[Stored data]
(** * Monte-Carlo estimation of pi: the two parallel examples of
      [notebooks/04-Parallel-Programming-with-Python.ipynb]

    The notebook contains two runnable estimators:

    - the threading example: [calcInside(nsamples, rank)] run by [nt]
      threads that share the module-level generator of [random] and the
      global counter [inside] (every increment taken under [lock]);
    - the multiprocessing example: [calcInside(rank)] mapped by a [Pool]
      over [range(processes)], each call returning its own ratio, the
      ratios being summarised with [np.mean].

    Conventions of the embedding.

    - Python integers are [Z].  The literal [12e6] of the notebook is the
      parameter [total]; the notebook's runs are [total = 12000000].
    - Python floats are binary64 numbers, the primitive floats of Rocq.
      The coordinates and the test [(x*x)+(y*y)<1], the quotient
      [12e6/nt] that [int] truncates, the estimate of the threading
      example, the ratios of the workers and [np.mean] are evaluated with
      them, roundings included (modules [Binary64] and [Interpreter]).
    - The modules [Threading] and [Multiprocessing] read the same
      expressions in exact arithmetic: the quotient [int] truncates is the
      exact one, a value is the rational it denotes ([Q], compared with
      [==]).  This is the reading in which the two ways of summarising the
      workers' results are the same number; a statement about it says so.
    - [random.seed] and [random.random] belong to Python's library; they are
      the interface [RandomModule] below.  [MersenneTwister] is CPython's
      generator, [Cyclic] a generator with a table of eight numbers; both
      implement the interface.
    - The threads share the module-level generator and the counter.  In
      [Interleaved] a thread advances by one statement at a time under an
      arbitrary schedule.  [Threading.calcInside] is one call run from its
      first statement to its last without a switch: what a thread does
      under the schedule without preemption ([run_solo]). *)

From Stdlib Require Import ZArith QArith Qfield List Lia Bool Permutation FinFun Floats Uint63.
Import ListNotations.

Local Open Scope Z_scope.

Set Warnings "-inexact-float".

(* ================================================================== *)
(** * Python primitives used by the notebook *)
(* ================================================================== *)

Module Py.

(** The exceptions the two examples can raise. *)
Inductive exn : Set :=
| ZeroDivisionError
| ValueError
| OverflowError.

Inductive result (A : Type) : Type :=
| Ok (a : A)
| Raise (e : exn).
Arguments Ok {A} a.
Arguments Raise {A} e.

Definition bind {A B : Type} (m : result A) (k : A -> result B) : result B :=
  match m with
  | Ok a => k a
  | Raise e => Raise e
  end.

(** [range(n)]: [0, 1, ..., n-1], empty when [n <= 0]. *)
Definition range (n : Z) : list Z :=
  map Z.of_nat (seq 0 (Z.to_nat n)).

(** [int(a / b)] read in exact arithmetic: the exact quotient, truncated
    toward zero; division by zero raises.  The interpreter's evaluation,
    a binary64 division, is [Binary64.int_div]; it gives the same integer
    when both operands are below [2^53] in absolute value
    ([int_div_exact]). *)
Definition int_div (a b : Z) : result Z :=
  if b =? 0 then Raise ZeroDivisionError else Ok (Z.quot a b).

(** [a / b] on numbers, read exactly. *)
Definition true_div (a b : Q) : result Q :=
  if Qeq_bool b 0 then Raise ZeroDivisionError else Ok (a / b)%Q.

(** [sum] of a list of integers. *)
Definition sum (l : list Z) : Z := fold_right Z.add 0 l.

(** Evaluate a list of computations from left to right, stopping at the
    first exception. *)
Fixpoint sequence {A : Type} (l : list (result A)) : result (list A) :=
  match l with
  | [] => Ok []
  | m :: ms =>
      bind m (fun a => bind (sequence ms) (fun rest => Ok (a :: rest)))
  end.

End Py.

Import Py.

Notation "x <- m ;; k" := (Py.bind m (fun x => k))
  (at level 61, m at next level, right associativity).

(* ================================================================== *)
(** * The [random] module *)
(* ================================================================== *)

(** [x] lies in the half-open unit interval. *)
Definition in_unit (x : float) : bool :=
  ((0 <=? x) && (x <? 1))%float.

(** The part of [random] the notebook calls: [random.seed(a)] replaces the
    generator state, [random.random()] returns the next number of [[0, 1)]
    and advances the state. *)
Class RandomModule : Type := {
  gen : Type;
  seed : Z -> gen;
  random : gen -> float * gen;
  random_unit : forall g, in_unit (fst (random g)) = true
}.

(* ================================================================== *)
(** * The sampling loop, common to both examples *)
(* ================================================================== *)

(** The guard [(x*x)+(y*y)<1] of both [calcInside]. *)
Definition in_circle (x y : float) : bool :=
  ((x * x) + (y * y) <? 1)%float.

Section Sampling.

Context {R : RandomModule}.

(** The body of [for i in range(nsamples)]: iterations left, generator
    state, counter.  [x] is drawn before [y]. *)
Fixpoint sample_loop (n : nat) (g : gen) (inside : Z) : gen * Z :=
  match n with
  | O => (g, inside)
  | S k =>
      let (x, g1) := random g in
      let (y, g2) := random g1 in
      if in_circle x y
      then sample_loop k g2 (inside + 1)
      else sample_loop k g2 inside
  end.

(** The first [n] pairs the generator yields from state [g], and the state
    it is left in. *)
Fixpoint draw_pairs (n : nat) (g : gen) : list (float * float) * gen :=
  match n with
  | O => ([], g)
  | S k =>
      let (x, g1) := random g in
      let (y, g2) := random g1 in
      let (ps, g') := draw_pairs k g2 in
      ((x, y) :: ps, g')
  end.

(** Number of pairs of a list that pass the guard. *)
Definition hits (ps : list (float * float)) : Z :=
  Z.of_nat (length (filter (fun p => in_circle (fst p) (snd p)) ps)).

(** Hits of one worker: the pairs drawn after seeding with [rank] that
    pass the guard. *)
Definition worker_hits (nsamples rank : Z) : Z :=
  hits (fst (draw_pairs (Z.to_nat nsamples) (seed rank))).

End Sampling.

(* ================================================================== *)
(** * Work split and seeds *)
(* ================================================================== *)

(** One entry per worker: the arguments [(samples, i)] of its call. *)
Definition worker_args (samples nt : Z) : list (Z * Z) :=
  map (fun i => (samples, i)) (range nt).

■ Problem statement ■
With the line that has "workers' results are" as the first and the line that has "under the schedule" as the last, repeat exactly that run of lines above and no more.

■ Result for this task ■
      workers' results are the same number; a statement about it says so.
    - [random.seed] and [random.random] belong to Python's library; they are
      the interface [RandomModule] below.  [MersenneTwister] is CPython's
      generator, [Cyclic] a generator with a table of eight numbers; both
      implement the interface.
    - The threads share the module-level generator and the counter.  In
      [Interleaved] a thread advances by one statement at a time under an
      arbitrary schedule.  [Threading.calcInside] is one call run from its
      first statement to its last without a switch: what a thread does
      under the schedule without preemption ([run_solo]). *)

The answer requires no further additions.